We all learned things about ourselves. I won't speak for anyone else. But there were things that I learned along the way. Things I am still learning because of this accident. Faith and hope are real! I knew that, but sometimes you need a reminder. Sometimes we take life for granted and we live in the camp That-will-never-happen-to-my-family. Life can be so fragile, here one minute gone the next.
Something else I already knew but was really reminded of, We have a grand Designer! So many systems in the human body! And yet they all work together, wonderfully made. I was always amazed at the never ending tubes and needles, the monitors, the ventilator. The technology and the information we have to heal a human body, and yet we know so little about the brain. It amazes me that with all of the experts at hand, God still had this in hand and was working for His glory. Nothing was left to chance.
Remember the time they told us that Abi would be in a coma and not wake up for at least 4 weeks. Well they were wrong and she was awake on day 6. She was all hopped up on morphine and amnesia drugs but she was awake. Then she got that horrible abdominal infection, she lost 30 lbs through out her hospital stay. But she is still here! She keeps on going. She is getting stronger too. Sure she might still run funny (don't tell her I said that) but she is running! She is motivated to eat, to get her butt back as well. Slowly she is gaining her weight back. It is amazing to me that she has not had any major setbacks or problems since she left the hospital. That is not Chance!
(taken July 18th)
She has not caught a cold or the flu. And this is cold and flu season, and just try to keep Abi home! Not happening. It is true that she gets really cold and has a hard time getting warmed up, but once she gets that butt back she won't have that problem any more.
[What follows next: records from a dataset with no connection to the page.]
(** * ptgen: partition table generator (MBR and GPT)

    A shallow embedding of [src/ptgen.c] and the properties of its layout
    pass, its table builders, its image writer and the options of [main].

    Conventions of the embedding.
    - C integers are values of [Z] kept inside the range of their C type; every
      C operation that can leave the range is followed by the wrap-around of the
      type it is computed in ([u8], [u32], [u64] for the unsigned types, [s32],
      [s64] for [int] and [long]).  The data model is LP64 ([long] and
      [unsigned long long] are 64 bits wide, [int] is 32 bits wide); signed
      arithmetic wraps.
    - [/] and [%] on signed operands are C's truncating [Z.quot] and [Z.rem].
    - A byte is a [Z] in [0, 256); byte blocks are [list Z].  Multi-byte fields
      are stored little-endian: [cpu_to_le16/32/64] followed by a store is the
      little-endian byte sequence on either kind of host.
    - The arrays [pte], [gpte] and [parts] are lists updated in place with
      [<[i:=x]>]; the loop index is a [nat]. *)

From Stdlib Require Import Ascii.
From stdpp Require Import base numbers list strings.

Local Open Scope Z_scope.

(** ** Machine integers *)

Definition u8 (x : Z) : Z := x mod 2 ^ 8.
Definition u16 (x : Z) : Z := x mod 2 ^ 16.
Definition u32 (x : Z) : Z := x mod 2 ^ 32.
Definition u64 (x : Z) : Z := x mod 2 ^ 64.
Definition s32 (x : Z) : Z := (x + 2 ^ 31) mod 2 ^ 32 - 2 ^ 31.
Definition s64 (x : Z) : Z := (x + 2 ^ 63) mod 2 ^ 64 - 2 ^ 63.

(** [BIT(_x)] is [1UL << _x]. *)
Definition BIT (x : Z) : Z := u64 (Z.shiftl 1 x).

(** ** Constants of the source *)

Definition GPT_HEADER_SIZE : Z := 92.
Definition GPT_ENTRY_SIZE : Z := 128.
Definition GPT_ENTRY_MAX : Z := 128.
Definition GPT_ENTRY_NAME_SIZE : Z := 72.
Definition DISK_SECTOR_SIZE : Z := 512.
(** [GPT_SIZE] is the unparenthesised [GPT_ENTRY_SIZE * GPT_ENTRY_MAX /
    DISK_SECTOR_SIZE]; every use in the source is a summand or is multiplied on
    the left by [2], where the unparenthesised text has the same value. *)
Definition GPT_SIZE : Z := GPT_ENTRY_SIZE * GPT_ENTRY_MAX / DISK_SECTOR_SIZE.

Definition GPT_ATTR_PLAT_REQUIRED : Z := BIT 0.
Definition GPT_ATTR_EFI_IGNORE : Z := BIT 1.
Definition GPT_ATTR_LEGACY_BOOT : Z := BIT 2.

Definition GPT_SIGNATURE : Z := 0x5452415020494645.
Definition GPT_REVISION : Z := 0x00010000.
Definition GPT_HEADER_SECTOR : Z := 1.
Definition GPT_FIRST_ENTRY_SECTOR : Z := 2.
(** [s.startsWith(c)] and [s.endsWith(c)] for a one-character [c]. *)
Definition startsWithChar (c : ascii) (s : string) : bool :=
  bool_decide (firstChar s = Some c).
Definition endsWithChar (c : ascii) (s : string) : bool :=
  bool_decide (lastChar s = Some c).

End JsString.

Import JsString.

(** ** Canonical schema model ([types.ts]) *)

(** An entry of a field's [to] array: [{ type: string }]. *)
Record TargetRef := { tr_type : string }.

#[local] Unset Elimination Schemes.
Inductive SchemaField := {
  f_type : string;
  f_name : option string;
  f_title : option string;
  f_fields : option (list SchemaField);
  f_of : option (list SchemaField);
  f_to : option (list TargetRef)
}.
#[local] Set Elimination Schemes.

Record SchemaType := {
  t_name : string;
  t_type : string;
  t_title : option string;
  t_fields : option (list SchemaField);
  t_of : option (list SchemaField)
}.

Record ParsedSchema := {
  types : list SchemaType;
  documentTypes : gset string;
  allTypeNames : gset string
}.

(** [type.type === "document" || type.type === "object"] *)
Definition isDocumentOrObject (t : SchemaType) : bool :=
  bool_decide (t_type t = "document") || bool_decide (t_type t = "object").

(** [this.schema.types.find((t) => t.name === name)] *)
Definition findTypeByName (s : ParsedSchema) (name : string) : option SchemaType :=
  List.find (fun t => bool_decide (t_name t = name)) (types s).
(** The table [products], in the order of the script. *)
Definition products : list (string * Product.t) :=
  [
  ("big-boss",
   Product.make "BIG BOSS"
     "FRESH BREAD, GREENS, POLONY, SPECIAL, EGG, CHEESE, VIENNA, RUSSIAN SAUSAGE, GRILLED BACON, MOUTH WATERING BEEF PATTY, TANTALIZING SAUCES AND CHIPS."
     85 "ORDERING/ORDERING 19.jpg");
  ("mac-gee",
   Product.make "MAC GEE"
     "BURGER BUNS TOASTED, FRESH LETTUCE, SLICE OF ORGANIC TOMATOES, SEASONAL CUCUMBER OR PICKLED CUCUMBER, MOUTH WATERING BEEF PATTY X2, EGG, CHEESE X2, GRILLED BACON X2, SIDE CHIPS AND ONION RINGS.(EXCLUDING THE DRINK)"
     70 "ORDERING/ORDERING 15.jpg");
  ("zuumba",
   Product.make "ZUUMBA"
     "FRESH BREAD, GREENS, POLONY, SPECIAL, EGG, CHEESE, CRISPY FRIED CHICKEN FILLET, TANTALIZING SAUCES AND CHIPS."
     62 "ORDERING/ORDERING 20.jpg");
  ("goliath",
   Product.make "GOLIATH"
     "3 SLICES OF TOASTED BREAD, GREENS, EGG, CHEESE, RUSSIAN SAUSAGE, VIENNA AND TANTALIZING SAUCES.(EXCLUDING THE DRINK)"
     46 "ORDERING/ORDERING 22.jpg");
  ("mac-buza",
   Product.make "MAC BUZA"
     "BURGER BUNS TOASTED, FRESH LETTUCE, SLICE OF ORGANIC TOMATOES, SEASONAL CUCUMBER OR PICKLED CUCUMBER, MOUTH WATERING BEEF PATTY, EGG, CHEESE AND SIDE CHIPS.(EXCLUDING THE DRINK)"
     43 "ORDERING/ORDERING 18.jpg");
  ("jericho",
   Product.make "JERICHO"
     "SLICES OF TOASTED BREAD, GREENS, EGG, CHEESE, RUSSIAN SAUSAGE, GRILLED BACON AND TANTALIZING SAUCES."
     50 "ORDERING/ORDERING 16.jpg");
  ("nix-mapha",
   Product.make "NIX MAPHA"
     "FRESH BREAD, GREENS, POLONY, SECRET SAUCE AND CHIPS.(EXCLUDING THE DRINK)"
     17 "ORDERING/ORDERING 8.jpg");
  ("kwela-kwela",
   Product.make "KWELA KWELA"
     "FRESH BREAD, GREENS, POLONY, CHEESE, SECRET SAUCE AND CHIPS.(EXCLUDING THE LAYS)"
     22 "ORDERING/ORDERING 2.jpg");
  ("skaftin",
   Product.make "SKAFTIN"
     "FRESH BREAD, GREENS, EGG, POLONY, SECRET SAUCE AND CHIPS."
     25 "ORDERING/ORDERING 10.jpg");
  ("sporo",
   Product.make "SPORO"
     "FRESH BREAD, GREENS, POLONY, VIENNA, SECRET SAUCE AND CHIPS.(EXCLUDING THE DRINK)"
     27 "ORDERING/ORDERING 1.jpg");
  ("tjovitjo",
   Product.make "TJOVITJO"
     "FRESH BREAD, GREENS, POLONY, SPECIAL, EGG, CHEESE, TANTALIZING SAUCES AND CHIPS."
     30 "ORDERING/ORDERING 6.jpg");
  ("nomthandazo",
   Product.make "NOMTHANDAZO"
     "FRESH BREAD, GREENS, POLONY, SPECIAL, EGG, CHEESE, VIENNA, TANTALIZING SAUCES AND CHIPS.(EXCLUDING THE DRINK)"
     35 "ORDERING/ORDERING 24.jpg");
  ("cheeseboy",
   Product.make "CHEESEBOY"
     "FRESH BREAD, GREENS, POLONY, SPECIAL, EGG, CHEESE, GRILLED BACON, TANTALIZING SAUCES AND CHIPS."
     40 "ORDERING/ORDERING 5.jpg");
  ("da-ja-vu",
   Product.make "DA JA VU"
     "FRESH BREAD, GREENS, POLONY, SPECIAL, CHEESE, RUSSIAN SAUSAGE, TANTALIZING SAUCES AND CHIPS."
     44 "ORDERING/ORDERING 7.jpg");
  ("kings-of-gomora",
   Product.make "KINGS OF GOMORA"
     "FRESH BREAD, GREENS, POLONY, SPECIAL, EGG, CHEESE, RUSSIAN SAUSAGE, TANTALIZING SAUCES AND CHIPS.(EXCLUDING THE DRINK)"
     47 "ORDERING/ORDERING 21.jpg");
  ("papuka",
   Product.make "PAPUKA"
     "FRESH BREAD, GREENS, POLONY, SPECIAL, EGG, CHEESE, BEEF BURGER PATTY, TANTALIZING SAUCES AND CHIPS.(EXCLUDING THE DRINK)"
     50 "ORDERING/ORDERING 26.jpg");
  ("makhelwane",
   Product.make "MAKHELWANE"
     "SLICES OF TOASTED BREAD, GREENS, EGG, CHEESE AND TANTALIZING SAUCES.(EXCLUDING THE DRINK)"
     18 "ORDERING/ORDERING 3.jpg");
  ("kasablanca",
   Product.make "KASABLANCA"
     "SLICES OF TOASTED BREAD, GREENS, EGG, CHEESE, VIENNA AND TANTALIZING SAUCES.(EXCLUDING THE DRINK)"
     27 "ORDERING/ORDERING 11.jpg");
  ("spongebob",
   Product.make "SPONGEBOB"
     "SLICES OF TOASTED BREAD, GREENS, EGG, CHEESE, GRILLED BACON AND TANTALIZING SAUCES."
     30 "ORDERING/ORDERING 23.jpg");
  ("cool-guy",
   Product.make "COOL GUY"
     "SLICES OF TOASTED BREAD, GREENS, EGG, CHEESE, RUSSIAN SAUSAGE AND TANTALIZING SAUCES."
     36 "ORDERING/ORDERING 27.jpg");
  ("mac-love",
   Product.make "MAC LOVE"
     "BURGER BUNS TOASTED, FRESH LETTUCE, SLICE OF ORGANIC TOMATOES, SEASONAL CUCUMBER OR PICKLED CUCUMBER, MOUTH WATERING BEEF PATTY, EGG, CHEESE, GRILLED BACON AND SIDE CHIPS.(EXCLUDING THE DRINK)"
     48 "ORDERING/ORDERING 4.jpg");
  ("kediboni",
   Product.make "KEDIBONI"
     "BURGER BUNS TOASTED, FRESH LETTUCE, SLICE OF ORGANIC TOMATOES, SEASONAL CUCUMBER OR PICKLED CUCUMBER, CRISPY FRIED CHICKEN FILLET, EGG, CHEESE, SIDE CHIPS AND ONION RINGS.(EXCLUDING THE DRINK)"
     53 "ORDERING/ORDERING 25.jpg");
  ("ugogo",
   Product.make "UGOGO UYANG THANDA"
     "1/2 FRESH BREAD, GREENS, POLONY, SPECIAL, EGG x2, CHEESE x2, VIENNA x2, GRILLED BACON x2, RUSSIAN SAUSAGE x2, BEEF BURGER PATTY x2, TANTALIZING SAUCES AND CHIPS.(EXCLUDING THE DRINK)"
     130 "ORDERING/ORDERING 28.jpg");
  ("small-chips",
   Product.make "SMALL CHIPS"
     "Delicious golden fries served with our special sauce."
     25 "ORDERING/ORDERING 12.jpg");
  ("medium-chips",
   Product.make "MEDIUM CHIPS"
     "Delicious golden fries served with our special sauce."
     30 "ORDERING/ORDERING 12.jpg");
  ("large-chips",
   Product.make "LARGE CHIPS"
     "Delicious golden fries served with our special sauce."
     40 "ORDERING/ORDERING 12.jpg")
  ].
(** * EclipGuardX: telemetry collection, reconciliation and retention

    A shallow embedding of the metrics collector ([metrics-collector.mjs]),
    the container synchronisation of the containers route, the cleanup
    route, the two security-score computations and the foreign-key actions
    of the initial migration, together with the properties the
    specification states about them.

    Conventions of the embedding.
    - A JavaScript string is a [string]; a character stands for the code
      unit with the same number (U+0000 to U+00FF).
    - A JavaScript number is a [number]: [NaN], an infinity, or an exact
      rational.  Rounding to the nearest double, the overflow of a value
      beyond the range of doubles to an infinity and the sign of zero are
      not modelled, so a decimal literal denotes its exact value.
    - The time zone of the server is a [zone]: the offset of local time
      at an instant and the offset in force at a local time.
    - [undefined] and [null] are [None].
    - The store is a record of tables, each table a list of rows; a
      statement of the ORM is a function on the store, to an [option]
      where the statement can throw. *)

From Stdlib Require Import String Ascii ZArith QArith Qabs Qminmax Lqa Lia Bool List.
From stdpp Require Import base option list strings gmap.

Local Open Scope string_scope.

(** * JavaScript strings *)

Module Js.

Definition code (c : ascii) : N := N_of_ascii c.

(** [\d] *)
Definition isDigit (c : ascii) : bool :=
  ((48 <=? code c) && (code c <=? 57))%N.

(** White space and line terminators below U+0100: what [\s], [trim] and
    the leading-blank skipping of [parseFloat] and [parseInt] recognise. *)
Definition isWhiteSpace (c : ascii) : bool :=
  match code c with
  | 9 | 10 | 11 | 12 | 13 | 32 | 160 => true
  | _ => false
  end%N.

Definition isEmpty (s : string) : bool :=
  match s with EmptyString => true | _ => false end.

Fixpoint trimStart (s : string) : string :=
  match s with
  | String c r => if isWhiteSpace c then trimStart r else s
  | EmptyString => EmptyString
  end.

Fixpoint trimEnd (s : string) : string :=
  match s with
  | String c r =>
      let r' := trimEnd r in
      if isWhiteSpace c && isEmpty r' then EmptyString else String c r'
  | EmptyString => EmptyString
  end.

Definition trim (s : string) : string := trimEnd (trimStart s).

(** [s.split(sep)] for a one-character separator. *)
Fixpoint split (sep : ascii) (s : string) : list string :=
  match s with
  | EmptyString => [EmptyString]
  | String c r =>
      if Ascii.eqb c sep then EmptyString :: split sep r
      else match split sep r with
           | h :: t => String c h :: t
           | [] => [String c EmptyString]
           end
  end.

(** [s.split(/\s+/)]: the flag tells whether the previous character
    belonged to a separator run. *)
Fixpoint splitWs_from (inSep : bool) (s : string) : list string :=
  match s with
  | EmptyString => [EmptyString]
  | String c r =>
      if isWhiteSpace c then
        if inSep then splitWs_from true r
        else EmptyString :: splitWs_from true r
      else match splitWs_from false r with
           | h :: t => String c h :: t
           | [] => [String c EmptyString]
           end
  end.

Definition splitWs (s : string) : list string := splitWs_from false s.

(** [s.replace(c, '')] for a one-character pattern: the first occurrence
    only. *)
Fixpoint removeFirst (c : ascii) (s : string) : string :=
  match s with
  | EmptyString => EmptyString
  | String d r => if Ascii.eqb d c then r else String d (removeFirst c r)
  end.

Definition upperChar (c : ascii) : ascii :=
  if ((97 <=? code c) && (code c <=? 122))%N
  then ascii_of_N (code c - 32) else c.

(** [toUpperCase], on the letters a to z. *)
Fixpoint toUpperCase (s : string) : string :=
  match s with
  | EmptyString => EmptyString
  | String c r => String (upperChar c) (toUpperCase r)
  end.

Definition lowerChar (c : ascii) : ascii :=
  if ((65 <=? code c) && (code c <=? 90))%N
  then ascii_of_N (code c + 32) else c.

(** [toLowerCase], on the letters A to Z. *)
Fixpoint toLowerCase (s : string) : string :=
  match s with
  | EmptyString => EmptyString
  | String c r => String (lowerChar c) (toLowerCase r)
  end.

Fixpoint span (p : ascii -> bool) (s : string) : string * string :=
  match s with
  | String c r =>
      if p c then let '(a, b) := span p r in (String c a, b)
      else (EmptyString, s)
  | EmptyString => (EmptyString, EmptyString)
  end.

Fixpoint startsWith (pre s : string) : bool :=
  match pre, s with
  | EmptyString, _ => true
  | String a p, String b r => Ascii.eqb a b && startsWith p r
  | String _ _, EmptyString => false
  end.

(** [s.includes(sub)] *)
Fixpoint includes (sub s : string) : bool :=
  startsWith sub s ||
  match s with
  | String _ r => includes sub r
  | EmptyString => false
  end.

(** A template literal prints an [undefined] interpolation as the word. *)
Definition interpolate (o : option string) : string :=
  match o with Some s => s | None => "undefined" end.

End Js.

(** * JavaScript numbers *)

Inductive number : Type :=
| NaN
| Inf (negative : bool)
| Fin (q : Q).

Module Num.

Definition zero : number := Fin 0.
Definition ofZ (z : Z) : number := Fin (inject_Z z).

(** Equality of numbers: rationals up to [Qeq]. *)
Definition eq (a b : number) : Prop :=
  match a, b with
  | NaN, NaN => True
  | Inf s, Inf t => s = t
  | Fin p, Fin q => (p == q)%Q
  | _, _ => False
  end.

Definition isNaN (a : number) : bool :=
  match a with NaN => true | _ => false end.

(** [Number.isFinite(a)] *)
Definition isFinite (a : number) : bool :=
  match a with Fin _ => true | _ => false end.

Definition isNeg (q : Q) : bool :=
  match Qcompare q 0 with Lt => true | _ => false end.

Definition isZero (q : Q) : bool := Qeq_bool q 0.

Definition neg (a : number) : number :=
  match a with
  | NaN => NaN
  | Inf s => Inf (negb s)
  | Fin q => Fin (- q)
  end.

Definition add (a b : number) : number :=
  match a, b with
  | NaN, _ | _, NaN => NaN
  | Inf s, Inf t => if Bool.eqb s t then Inf s else NaN
  | Inf s, Fin _ | Fin _, Inf s => Inf s
  | Fin p, Fin q => Fin (p + q)
  end.

Definition sub (a b : number) : number := add a (neg b).

Definition mul (a b : number) : number :=
  match a, b with
  | NaN, _ | _, NaN => NaN
  | Inf s, Inf t => Inf (xorb s t)
  | Inf s, Fin q | Fin q, Inf s =>
      if isZero q then NaN else Inf (xorb s (isNeg q))
  | Fin p, Fin q => Fin (p * q)
  end.
(** * db_viewer 0.3: a shallow embedding of the SQLite viewer's logic

    The program is a PyQt6 window over one SQLite connection.  Its own
    logic is the sequence of statements each handler sends to the engine,
    the commands it pushes on the undo stack, the query history it keeps
    and the CSV text it writes.  The embedding follows
    [src/db_viewer_0.3.py] handler by handler; dialogs are inputs of the
    handlers, message boxes and the status bar are part of the state.  A
    handler whose Python code raises, or whose run leaves what is
    modelled here, yields [None].

    The collaborators outside the repository are modelled by the
    behaviour they have for the calls the program makes:

    - the relational engine (SQLite behind [QSqlQuery]).  A database is
      the list of its tables in the order of [sqlite_master] (creation
      order; a renamed table keeps its place); views, triggers,
      temporary tables and attached databases are not part of it, and
      the properties below are about connections that have none.  A
      table is an ordered list of (column name, declared type) pairs,
      its constraints, options and indexes as text, and its rows in the
      order of their row ids.  Names are compared without regard to
      the case of the letters a-z, as the engine does.  The program
      splices names into the text of its statements: the statement is
      kept as a syntax tree next to that text ([sql_text]), and the
      engine below answers for the tree only when every spliced name is
      a plain identifier ([plain_name]: letters, digits and
      underscores, no keyword, no reserved prefix), which is when the
      text parses back to the tree; any other statement counts as
      rejected here, whereas the engine rejects most keywords, takes
      some as names, and may read another text as a different
      statement: the properties below assume plain names.  Constraints
      are not enforced, the names of indexes are not looked at, values
      are copied without conversion between storage classes, a scan
      goes by row id and never through an index, and the counter rows
      of [sqlite_sequence] are not kept: this is the behaviour of
      tables declared by column names and types alone ([plain_table])
      in a database of such tables ([plain_database]), which the
      properties about tables assume.  Locks held by unfinished queries
      are not modelled.  [QSqlQuery.exec] never raises: it returns
      [False] and leaves the database as it was.
    - [QSqlTableModel]: a grid of headers and rows, all rows fetched;
      [data] answers for the display and edit roles only, and Python
      receives the empty string for NULL; [setData] returns at once for
      a value the cell already holds and otherwise caches the field,
      signals [dataChanged] for the cell, writes the row to the table
      (edit strategy [OnFieldChange]), reads it back and signals
      [dataChanged] for the whole row.
    - [QUndoStack]: a command list and an index, with [push], [undo],
      [redo] and [clear]; no merging, macros or undo limit (the program
      uses none).  The window connects only [undo] to an action.
    - Python's [str] methods, [strftime] and [csv.writer] with the
      default dialect. *)

From stdpp Require Import gmap strings list fin_maps pretty.
From Stdlib Require Import ZArith Ascii.
(** X30.  In every graph [process] builds, the voices are those of the
    foundation, each playing the foundation's buffer at its own rate,
    followed by those of the music, each playing one and the same
    buffer at playback rate 1.  When the tempo ratio is within 0.009 of
    1 that buffer is the music as decoded.  When the ratio is at least
    0.011 away from 1 it is a buffer the stretcher built: the ratio is
    positive, the buffer has the sample rate and the channels of the
    music and at least one frame, and its frame count is the length of
    the music over the ratio, up to two frames. *)
Theorem process_voice_sources {M : MathLib} (fuel : nat)
    (f m : AudioMetadata.t) (o : ProcessingOptions.t)
    (ctx : OfflineGraph) (stretched : bool) :
  mixdown_graph fuel f m o = Some (ctx, stretched) ->
  exists musicBuffer focusVoices musicVoices,
    g_voices ctx = focusVoices ++ musicVoices /\
    Forall (fun v => v_buffer v = AudioMetadata.buffer f /\
                     v_playbackRate v = None) focusVoices /\
    Forall (fun v => v_buffer v = musicBuffer /\
                     v_playbackRate v = Some 1) musicVoices /\
    (Qabs (stretch_rate m o - 1) <= 9 # 1000 ->
       stretched = false /\ musicBuffer = AudioMetadata.buffer m) /\
    (11 # 1000 <= Qabs (stretch_rate m o - 1) ->
       stretched = true /\
       0 < stretch_rate m o /\
       (0 < length musicBuffer)%nat /\
       ofNat (length (AudioMetadata.buffer m)) / stretch_rate m o - 2
         <= ofNat (length musicBuffer)
         <= ofNat (length (AudioMetadata.buffer m)) / stretch_rate m o + 1 /\
       sampleRate musicBuffer = sampleRate (AudioMetadata.buffer m) /\
       numberOfChannels musicBuffer =
         numberOfChannels (AudioMetadata.buffer m)).
Proof.
  unfold mixdown_graph.
  destruct (gtb (Math_abs (stretch_rate m o - 1)) (1 # 100)) eqn:Es.
  - apply gtb_gt in Es. unfold Math_abs in Es.
    destruct (timeStretch _ _) as [musicBuffer|] eqn:Et; [|discriminate].
    destruct (renderLoopingTrack _ _ _ _ _) as [focusVoices|] eqn:Ef; [|discriminate].
    destruct (original_bounds m o) as [origBounds|]; [|discriminate].
    destruct (renderMusicTrack _ _ _ _ _ _ _) as [musicVoices|] eqn:Em; [|discriminate].
    intros H. injection H as Hctx Hst. subst ctx stretched.
    exists musicBuffer, focusVoices, musicVoices.
    cbn [g_voices]. split; [reflexivity|].
    split; [eapply renderLoopingTrack_sources; eauto|].
    split; [eapply renderMusicTrack_sources; eauto|].
    split; [intros Hnear; lra|]. intros _. split; [reflexivity|].
    destruct (timeStretch_outside_band _ _ _ Es Et)
      as (Hpos & Hlen & El & Hsr & Hch).
    split; [exact Hpos|]. split; [lia|].
    split; [|split; [exact Hsr | exact Hch]].
    set (q := ofNat (length (AudioMetadata.buffer m)) / stretch_rate m o) in *.
    unfold Math_floor in *.
    pose proof (Qfloor_le q) as Hlo. pose proof (Qlt_floor q) as Hhi.
    rewrite inject_Z_plus in Hhi. change (inject_Z 1) with 1 in Hhi.
    assert (Hn : ofNat (length musicBuffer) = inject_Z (Qfloor q)).
    { rewrite El. unfold ofNat. rewrite Z2Nat.id by lia. reflexivity. }
    rewrite Hn. set (F := inject_Z (Qfloor q)) in *. split; lra.
  - apply gtb_le in Es. unfold Math_abs in Es.
    destruct (renderLoopingTrack _ _ _ _ _) as [focusVoices|] eqn:Ef; [|discriminate].
    destruct (original_bounds m o) as [origBounds|]; [|discriminate].
    destruct (renderMusicTrack _ _ _ _ _ _ _) as [musicVoices|] eqn:Em; [|discriminate].
    intros H. injection H as Hctx Hst. subst ctx stretched.
    exists (AudioMetadata.buffer m), focusVoices, musicVoices.
    cbn [g_voices]. split; [reflexivity|].
    split; [eapply renderLoopingTrack_sources; eauto|].
    split; [eapply renderMusicTrack_sources; eauto|].
    split; [intros _; split; reflexivity | intros Hfar; lra].
Qed.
Did any one notice that Abi's volume was affected? I thought that after being quiet for so many days she would have learned something about volume control. But I was wrong. I think they bumped up the volume in one of her surgeries or something.
On a more serious note. It is super hard to let Abi go off and be "Abi Before the Accident". I get upset and want to make her stay home. I don't want to see her do things that are dangerous, like walking across an icy sidewalk. Staying out late hanging out with her friends. Working. All those things are scary. We have had to learn again to let go! I witnessed a very fragile Abi. I don't think sometimes that she comprehends where she was at, and what happened to her. And yet I know she was the one that went through it. I don't know if she comprehends the severity of those first 12 days. She doesn't remember them. She has seen the pictures so she must know something. But we clearly had a more real, frightening experience those first days. She was asleep for most of it, For that I am very thankful!
As with any tragic event there have been so many lessons to learn, I just hope they stick! I don't imagine they will fade anytime soon. We have all been changed through this event. We have all had our eyes opened. Opened to our God, our mortality, our blessings, our strengths, our weaknesses, our hope!